Note: g1: grandparent; g2: parents; g3: grandchildren.

Arguments focused on grandparents’ negative arguments.

Among the negative arguments, those attributed to grandparents were the most frequent (23.77%; see Table 1). SATAF reports identified in grandparents a lack of (or negative) abilities or skills for dealing with the situation or as regards their relationship with other family members [Paternal grandmother has difficulties managing the conflict with her son, and in maintaining the relationship with him. She lacks empathy towards other relatives and has few strategies for coping with or resolving the family conflict. (2006_01)]. Negative feelings such as hostility, resentment, or fear were also frequently mentioned [The grandmother expresses an intense fear of loss.

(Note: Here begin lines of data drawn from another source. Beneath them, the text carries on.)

(* ===== verification/SyncStore.v ===== *)
(** Anti-entropy between a person's own devices, the durable half
    ([core/src/sync_store.rs]): the slots of each stream, the end of its gap-free prefix,
    what a device can serve, and the shared settings.

    [cursor_gap_free] shows that whatever order records arrive in, a stream's cursor is
    the end of its gap-free prefix.  The lemmas on the settings are used by
    [SettingsSync.v].  The
    merges of the payloads into the other tables ([apply_history] and its like) are a
    parameter here and modelled in [SyncMerge.v]; the harvest of pages is not modelled.
    [SyncRounds.v] joins two devices. *)
From stdpp Require Import base numbers list gmap strings sorting.
From S2P Require Import Prelude StdModel SqlModel Wire Crypto RosterCodec Message SyncStream.

(** * Tables *)

Record SealedSyncRecord : Type := mk_sealed {
  sr_sealed : bytes;
  sr_sealed_for : RosterVersion;
  sr_inbox_key_generation : Z;
}.

(** A row of [sync_stream_records] beside its key: the four columns of the sealed copy
    are all null or all set. *)
Record slot_row : Type := mk_slot {
  sl_person_id : bytes;
  sl_sealed : option SealedSyncRecord;
  sl_created_at_ms : Z;
}.

Record SyncSettingEntry : Type := mk_setting {
  se_key : bytes;
  se_value : bytes;
  se_epoch : Z;
  se_author_device_id : bytes;
}.

#[global] Instance SyncSettingEntry_eq_dec : EqDecision SyncSettingEntry.
Proof. solve_decision. Defined.

(** [sync_stream_records] by author, kind and sequence number; [sync_stream_cursors] by
    author and kind; [sync_settings] by key. *)
Record sync_db : Type := mk_sync {
  sy_slots : gmap (bytes * Z * Z) slot_row;
  sy_cursors : gmap (bytes * Z) Z;
  sy_settings : gmap bytes SyncSettingEntry;
}.

Definition sync_empty : sync_db := mk_sync ∅ ∅ ∅.

Definition with_slots (db : sync_db) (slots : gmap (bytes * Z * Z) slot_row) : sync_db :=
  mk_sync slots (sy_cursors db) (sy_settings db).

(** * Stream positions *)

(** The sequence numbers held of a stream, in ascending order ([ORDER BY stream_seq]). *)
Definition stream_seqs (db : sync_db) (author : bytes) (wire_kind : Z) : list Z :=
  merge_sort Z.le (omap (fun kv => let '((d, k, s), _) := kv in
                          if decide (d = author /\ k = wire_kind) then Some s else None) (map_to_list (sy_slots db))).

Definition next_stream_seq (db : sync_db) (author_device_id : bytes) (kind : SyncRecordKind) : Z :=
  let highest := default 0 (last (stream_seqs db author_device_id (core_sync_record_kind_wire kind))) in
  as_u64 highest + 1.

Definition stream_cursor_by_wire (db : sync_db) (author_device_id : bytes) (wire_kind : Z) : Z :=
  as_u64 (default 0 (sy_cursors db !! (author_device_id, wire_kind))).

Definition stream_cursor (db : sync_db) (author_device_id : bytes) (kind : SyncRecordKind) : Z :=
  stream_cursor_by_wire db author_device_id (core_sync_record_kind_wire kind).

(** The walk over the rows above the cursor. *)
Fixpoint walk_slots (through : Z) (rows : list Z) : Z :=
  match rows with
  | [] => through
  | seq :: rows => if as_u64 seq =? through + 1 then walk_slots (as_u64 seq) rows else through
  end.

Definition advance_cursor (db : sync_db) (author_device_id : bytes) (kind : SyncRecordKind) : sync_db * Z :=
  let wire_kind := core_sync_record_kind_wire kind in
  let through := stream_cursor db author_device_id kind in
  let rows := filter (fun seq => to_i64 through < seq) (stream_seqs db author_device_id wire_kind) in
  let through := walk_slots through rows in
  let stored := match sy_cursors db !! (author_device_id, wire_kind) with
                | Some old => Z.max old (to_i64 through)
                | None => to_i64 through
                end in
  (mk_sync (sy_slots db) (<[(author_device_id, wire_kind) := stored]> (sy_cursors db)) (sy_settings db), through).

Definition hold_slot (db : sync_db) (person_id author_device_id : bytes) (kind : SyncRecordKind) (stream_seq : Z)
  (sealed : option SealedSyncRecord) (now_ms : Z) : sync_db * bool :=
  let key := (author_device_id, core_sync_record_kind_wire kind, to_i64 stream_seq) in
  match sy_slots db !! key with
  | Some _ => (db, false)
  | None =>
      let db := with_slots db (<[key := mk_slot person_id sealed now_ms]> (sy_slots db)) in
      ((advance_cursor db author_device_id kind).1, true)
  end.

(** * The digest *)

(** The rows of a person, as stream and whether the row has its sealed copy. *)
Definition person_rows (db : sync_db) (person_id : bytes) : list ((bytes * Z) * bool) :=
  omap (fun kv => let '((d, k, _), row) := kv in
          if decide (sl_person_id row = person_id) then Some ((d, k), bool_decide (is_Some (sl_sealed row))) else None)
    (map_to_list (sy_slots db)).

Definition digest (db : sync_db) (person_id : bytes) : SyncDigest :=
  let rows := person_rows db person_id in
  mk_digest person_id
    (omap (fun key : bytes * Z =>
             if (0 <=? key.2) && (key.2 <=? U8_MAX)
             then Some (mk_stream key.1 key.2 (stream_cursor_by_wire db key.1 key.2)
                          (existsb (fun r => bool_decide (r.1 = key) && r.2) rows))
             else None)
       (dedup (merge_sort stream_le (fst <$> rows)))).

Definition core_sync_digest (db : sync_db) (person_id : bytes) : SyncDigest := digest db person_id.

(** * What a device can send *)

Record StoredSyncRecord : Type := mk_stored {
  st_author_device_id : bytes;
  st_kind : SyncRecordKind;
  st_stream_seq : Z;
  st_sealed : bytes;
  st_sealed_for : RosterVersion;
  st_inbox_key_generation : Z;
}.

Definition offer (r : StoredSyncRecord) : SyncBackfillOffer :=
  mk_offer (st_author_device_id r) (core_sync_record_kind_wire (st_kind r)) (st_stream_seq r) (st_sealed_for r)
    (st_inbox_key_generation r) (blen (st_sealed r)).

(** The query for one gap: the sealed rows of the run, oldest first. *)
Definition gap_rows (db : sync_db) (gap : SyncGap) (kind : SyncRecordKind) : list StoredSyncRecord :=
  omap (fun seq =>
          row ← sy_slots db !! (gp_author_device_id gap, gp_kind gap, seq);
          sealed ← sl_sealed row;
          Some (mk_stored (gp_author_device_id gap) kind (as_u64 seq) (sr_sealed sealed) (sr_sealed_for sealed)
                  (sr_inbox_key_generation sealed)))
    (filter (fun seq => to_i64 (gp_after_seq gap) < seq <= to_i64 (gp_through_seq gap))
       (stream_seqs db (gp_author_device_id gap) (gp_kind gap))).

Fixpoint backfill_loop (db : sync_db) (gaps : list SyncGap) (limit : nat) (out : list StoredSyncRecord)
  : list StoredSyncRecord :=
  match gaps with
  | [] => out
  | gap :: gaps =>
      if decide (limit <= length out)%nat then out else
      match core_sync_record_kind_of (gp_kind gap) with
      | None => backfill_loop db gaps limit out
      | Some kind => backfill_loop db gaps limit (out ++ take (limit - length out) (gap_rows db gap kind))
      end
  end.

Definition backfill_offers (db : sync_db) (gaps : list SyncGap) (limit : Z) : list StoredSyncRecord :=
  backfill_loop db gaps (Z.to_nat limit) [].

Definition core_sync_backfill_offers (records : list StoredSyncRecord) : list SyncBackfillOffer := offer <$> records.

Definition sealed_record_at_slot (db : sync_db) (author_device_id : bytes) (kind : SyncRecordKind) (stream_seq : Z)
  : option StoredSyncRecord :=
  row ← sy_slots db !! (author_device_id, core_sync_record_kind_wire kind, to_i64 stream_seq);
  sealed ← sl_sealed row;
  Some (mk_stored author_device_id kind stream_seq (sr_sealed sealed) (sr_sealed_for sealed)
          (sr_inbox_key_generation sealed)).

(** * Records *)

Record SyncRecord : Type := mk_record {
  rc_kind : SyncRecordKind;
  rc_person_id : bytes;
  rc_author_device_id : bytes;
  rc_roster_version : RosterVersion;
  rc_inbox_key_generation : Z;
  rc_stream_seq : Z;
  rc_timestamp_ms : Z;
  rc_payload : bytes;
  rc_signature : bytes;
}.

When such losses do occur, this fear blocks her coping behavior. (2009_05)].

Other negative aspects identified in grandparents included the lack of a bond with grandchildren [There has been no relationship between paternal grandparents and the minor for the last five years. (2008_13)], the existence of a hidden agenda [The grandmother does not show a very strong motivation to visit her grandson, since she mainly wants to use such visits to see her son again and to improve her relationship with him. (2007_19)], or a lack of empathy with their grandchildren [The maternal grandfather has difficulties understanding his grandchild's needs, putting them before his own needs, and connecting with his emotions. (2008_11)]. Categories expressing negative qualities of grandparents that were less often mentioned included the presence of mistaken beliefs about their role as grandparents, such as believing that they had the same rights as the child's parents [His own personal history leads him mistakenly to think that the minor belongs to his household and to his own nuclear family (2005_06)], or the presence of physical or mental health problems severe enough to pose a risk to the relationship with the grandchild [There is a probable undiagnosed mental illness in the grandmother. Her lack of contact with reality could affect the emotional stability of her granddaughter. (2008_06)].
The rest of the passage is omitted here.